Page 28: Droit Administratif

28

L’arrêt est important car le CE vérifie la compatibilité de la loi de 1977 avec les stipulations du traité de Rome et accepte donc de contrôler la compatibilité de la loi au regard du traité pour la première fois. C’est un revirement de jurisprudence.

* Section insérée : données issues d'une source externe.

Lemma queued_overflow s st m :
  ring_inv s st m →
  queued E (disable_error_capture s) s (overflowed s st) st
    ((incr_dropped st) <| overflow_logged := true |>) [] 1.
Proof.
  intros Hinv. destruct (ring_inv_overflowed _ _ _ Hinv) as (Hi & Ha & Hl).
  constructor; try done.
  - by exists m.
  - exists []. by rewrite app_nil_r.
  - simpl. by rewrite Z.add_0_r.
  - simpl. by rewrite u64_u64.
  - by rewrite orb_true_r.
  - unfold overflowed, warnings. simpl. by destruct (overflow_logged st).
Qed.

(** ** Under the lock *)

Lemma wp_try_enqueue_queued s st m ev (Q : bool → Sys → Prop) R :
  ring_inv s st m → event_ok ev →
  (∀ s' st', queued E (disable_error_capture s) s s' st st' [ev] 0 → Q true s') →
  (∀ s' st', qsize st = capacity st ∨ psch_debug_force_locked_overflow = true →
     queued E (disable_error_capture s) s s' st st' [] 1 → Q false s') →
  (∀ s' st', alloc_raises E → queued E (disable_error_capture s) s s' st st' [] 0 → R s') →
  wp (TryEnqueueLocked ev (capacity st)) Q R s.
Proof.
  intros Hinv Hev Hok Hfull Herr. eapply wp_try_enqueue; try done.
  - intros s' n m' d st' Hroom Hi Hd Ha Hf Hl Hk. apply (Hok s' st'). constructor; try done.
    + by exists m'.
    + exists [d]. split; [by constructor|done].
    + simpl. by rewrite u64_u64.
    + simpl. by rewrite Z.add_0_r.
    + simpl. by rewrite orb_false_r.
    + unfold warnings. by rewrite andb_false_r.
  - intros Hcond. eapply Hfull; [done|]. by eapply queued_overflow.
  - intros s' n m' Hraise Hi Ha Hf Hl. apply (Herr s' (st <| dsa_oom_count := n |>)); [done|]. constructor; try done; simpl.
    + by exists m'.
    + exists []. by rewrite app_nil_r.
    + by rewrite Z.add_0_r.
    + by rewrite Z.add_0_r.
    + by rewrite orb_false_r.
    + unfold warnings. by rewrite andb_false_r.
Qed.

La théorie de la loi écran subsiste uniquement dans le rapport entre actes administratifs et Constitution. CE, 24 septembre 1990, arrêt Boisdet : Etaient confrontés une loi française de 1980 et un règlement communautaire. Le CE décide que la loi française, même postérieure, s’incline devant le règlement communautaire. La solution Nicolo est confirmée. CE, ass., 28 février 1992, arrêt Société anonyme Rothmans International France (le bon page 80). CE, sect., 3 décembre 1999, arrêt Association ornithologique et mammologique de Saône et Loire (GAJA) : Le CE constate que la loi française dont il est question est contraire à la directive Loiseau et donc que cette loi est inapplicable puisque la directive prévaut.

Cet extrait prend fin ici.